Stored records:
_ _ _ _ _ _ _

(** * A scrolling tile platformer: level queries, player physics, camera clamp

    Shallow embedding of [src/main.cpp].

    Number model.  The program computes with C++ [float], [int] and
    [unsigned int].  Here a [float] is an exact rational ([Q], compared with
    [==]), an [int] is an unbounded [Z] and an [unsigned int] is an [N]:
    rounding, NaN, infinities and integer overflow are outside the model.
    [static_cast<int>] of a float truncates toward zero.

    Two consequences.  A sum such as [bottom + velocity.y - 0.01f] is rounded
    by the program before it is divided and truncated, so next to a tile
    edge the program can test the neighbouring row or column of the one
    [Player.tileOf] gives; and a quotient outside the range of [int] has no
    defined truncation.  The statements on what the two scanning loops of
    [Player::handleCollision] and the drawing loops of [drawLevel] do
    therefore take the tile indices as parameters, and hold for whatever
    values lines 155-158, 201-205 and 335-338 computed; where a statement
    gives an edge of the box exactly, it is for the box of the constructor
    and an index in [inExactRange], where every number involved is a whole
    number that a [float] holds.

    Undefined behaviour.  The only fallible operation is the unchecked
    [tiles[y][x]] of [Level::getTile]; it is modelled by [option], with
    [None] for an index outside the vector. *)

From Stdlib Require Import ZArith NArith QArith Qround Lqa Lia String.
From stdpp Require Import base option list.

Local Open Scope Q_scope.

(** ** Scalars *)

(** [static_cast<int>(q)]: truncation toward zero.  For a value outside the
    range of [int] the conversion is undefined in C++; the model truncates
    there as well. *)
Definition static_cast_int (q : Q) : Z := Z.quot (Qnum q) (Zpos (Qden q)).

(** [a < b] and [a > b] on floats, as booleans. *)
Definition Qltb (a b : Q) : bool := negb (Qle_bool b a).
Definition Qgtb (a b : Q) : bool := Qltb b a.

(** [std::clamp(v, lo, hi)] as the standard defines it:
    [(v < lo) ? lo : (hi < v) ? hi : v]. *)
Definition clamp (v lo hi : Q) : Q :=
  if Qltb v lo then lo else if Qltb hi v then hi else v.

(** ** Global constants (main.cpp lines 36-52) *)

Definition GRAVITY : Q := 0.8.
Definition PLAYER_MOVE_SPEED : Q := 5.0.
Definition PLAYER_JUMP_VELOCITY : Q := -18.0.
Definition TILE_SIZE : Z := 40.
Definition COLLISION_EPSILON : Q := 0.01.
Definition WINDOW_WIDTH : N := 800.
Definition WINDOW_HEIGHT : N := 600.

(** [TILE_SIZE] promoted to float, as in every mixed int/float expression. *)
Definition TILE_SIZE_f : Q := inject_Z TILE_SIZE.

(** ** SFML value types *)

Module Vector2f.
Record t := mk { x : Q; y : Q }.

Definition add (a b : t) : t := mk (x a + x b) (y a + y b).
Definition sub (a b : t) : t := mk (x a - x b) (y a - y b).
Definition div (a : t) (k : Q) : t := mk (x a / k) (y a / k).

(** Equality of the two coordinates as rationals. *)
Definition equiv (a b : t) : Prop := x a == x b /\ y a == y b.
End Vector2f.

Module Vector2u.
Record t := mk { x : N; y : N }.
End Vector2u.

Module FloatRect.
Record t := mk { position : Vector2f.t; size : Vector2f.t }.
End FloatRect.

(** [sf::RectangleShape], reduced to what the program uses: a size, an origin
    and a position, never rotated or scaled and without outline.  Its global
    bounds are then the rectangle of that size whose top-left corner is
    [position - origin]. *)
Module RectangleShape.
Record t := mk { size : Vector2f.t; origin : Vector2f.t; position : Vector2f.t }.

Definition default : t :=
  mk (Vector2f.mk 0 0) (Vector2f.mk 0 0) (Vector2f.mk 0 0).

Definition getSize (s : t) : Vector2f.t := size s.
Definition getPosition (s : t) : Vector2f.t := position s.
Definition setSize (s : t) (v : Vector2f.t) : t := mk v (origin s) (position s).
Definition setOrigin (s : t) (v : Vector2f.t) : t := mk (size s) v (position s).
Definition setPosition (s : t) (v : Vector2f.t) : t := mk (size s) (origin s) v.
Definition move (s : t) (v : Vector2f.t) : t :=
  mk (size s) (origin s) (Vector2f.add (position s) v).
Definition getGlobalBounds (s : t) : FloatRect.t :=
  FloatRect.mk (Vector2f.sub (position s) (origin s)) (size s).
End RectangleShape.

(** [sf::View]: a center and a size. *)
Module View.
Record t := mk { center : Vector2f.t; size : Vector2f.t }.
Definition getSize (v : t) : Vector2f.t := size v.
Definition setCenter (v : t) (c : Vector2f.t) : t := mk c (size v).
End View.

(** ** Level representation (main.cpp lines 59-87) *)

Inductive TileType := Air | Solid.

Definition TileType_eqb (a b : TileType) : bool :=
  match a, b with
  | Air, Air | Solid, Solid => true
  | _, _ => false
  end.

Module Level.
Record t := mk {
  tiles : list (list TileType);   (* tiles[y][x] *)
  size : Vector2u.t;
  sizePixels : Vector2f.t
}.

(** [Level::getTile]: the bounds test short-circuits left to right, so the
    comparison of the int with the unsigned size only runs on [x >= 0]. *)
Definition getTile (level : t) (x y : Z) : option TileType :=
  if ((0 <=? x)%Z && (x <? Z.of_N (Vector2u.x (size level)))%Z
      && (0 <=? y)%Z && (y <? Z.of_N (Vector2u.y (size level)))%Z)%bool
  then row ← tiles level !! Z.to_nat y; row !! Z.to_nat x
  else Some Air.

(** The grid a level loader must supply: [size.y] rows of [size.x] cells. *)
Definition rectangular (level : t) : Prop :=
  length (tiles level) = N.to_nat (Vector2u.y (size level)) /\
  Forall (fun row => length row = N.to_nat (Vector2u.x (size level))) (tiles level).
End Level.

(** ** Player representation (main.cpp lines 92-281) *)

Module Player.
Record t := mk {
  shape : RectangleShape.t;
  velocity : Vector2f.t;
  isOnGround : bool
}.

(** Field assignments. *)
Definition set_shape (p : t) (s : RectangleShape.t) : t :=
  mk s (velocity p) (isOnGround p).
Definition set_velocity (p : t) (v : Vector2f.t) : t :=
  mk (shape p) v (isOnGround p).
Definition set_velocity_x (p : t) (vx : Q) : t :=
  set_velocity p (Vector2f.mk vx (Vector2f.y (velocity p))).
Definition set_velocity_y (p : t) (vy : Q) : t :=
  set_velocity p (Vector2f.mk (Vector2f.x (velocity p)) vy).
Definition set_isOnGround (p : t) (b : bool) : t :=
  mk (shape p) (velocity p) b.

(** [shape.setPosition(v)], [shape.getPosition()], [shape.getSize()]. *)
Definition setPosition (p : t) (v : Vector2f.t) : t :=
  set_shape p (RectangleShape.setPosition (shape p) v).
Definition getPosition (p : t) : Vector2f.t := RectangleShape.getPosition (shape p).
Definition getSize (p : t) : Vector2f.t := RectangleShape.getSize (shape p).
Definition getGlobalBounds (p : t) : FloatRect.t :=
  RectangleShape.getGlobalBounds (shape p).

(** Constructor (lines 105-115). *)
Definition new (startPos : Vector2f.t) : t :=
  let shape := RectangleShape.default in
  let shape := RectangleShape.setSize shape
                 (Vector2f.mk (TILE_SIZE_f * 0.8) (TILE_SIZE_f * 0.95)) in
  let shape := RectangleShape.setOrigin shape
                 (Vector2f.div (RectangleShape.getSize shape) 2) in
  let shape := RectangleShape.setPosition shape startPos in
  mk shape (Vector2f.mk 0 0) false.
(** * MemoryCache: a TTL cache over a concurrent map, with a background sweeper

    A shallow embedding of [cache.go] (package [cache]) and the proofs of its
    specification.  The file has three layers:

    - [GoTime]: what the cache uses of package [time], durations and the
      difference [Time.Sub] of two readings of the clock;
    - the cache itself ([Set], [Get], [Delete], [Clear], [cleanup],
      [StopCleanup]) as programs of a small state-and-panic monad over the Go
      heap and the receiver [c];
    - the goroutine started by [NewCache], as a labelled transition system whose
      labels are the calls of the foreground, the firings of the ticker and the
      steps of [startCleanupRoutine]. *)

From stdpp Require Import gmap strings list fin_maps.
From Stdlib Require Import ZArith Lia.

Local Open Scope Z_scope.

(** ** Package [time] *)

Module GoTime.

(** [time.Duration] is an [int64] count of nanoseconds. *)
Definition Duration := Z.
Definition minDuration : Duration := - 2 ^ 63.
Definition maxDuration : Duration := 2 ^ 63 - 1.

(** A reading of the clock by [time.Now()], as nanoseconds since a fixed
    origin. *)
Definition Time := Z.

(** [t.Sub(u)]: the duration [t - u]; when it does not fit a [Duration] the
    result is [minDuration] or [maxDuration]. *)
Definition Sub (t u : Time) : Duration :=
  if t - u <? minDuration then minDuration
  else if maxDuration <? t - u then maxDuration
  else t - u.

End GoTime.

Import GoTime.

(** ** The cache *)

(** A pointer [*CachedItem[V]] is the index of its cell in the heap. *)
Abbreviation loc := nat.

(** A [chan struct{}] on which nothing is ever sent: it is nil, made, or
    closed. *)
Inductive chan := chan_nil | chan_open | chan_closed.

_ _ _ _ _ _ _

◆ **What you are asked to do**
I need each line of the entries that holds the string "main" located and copied.

◆ **Result below**
    Shallow embedding of [src/main.cpp].
(** ** Global constants (main.cpp lines 36-52) *)
(** ** Level representation (main.cpp lines 59-87) *)
(** ** Player representation (main.cpp lines 92-281) *)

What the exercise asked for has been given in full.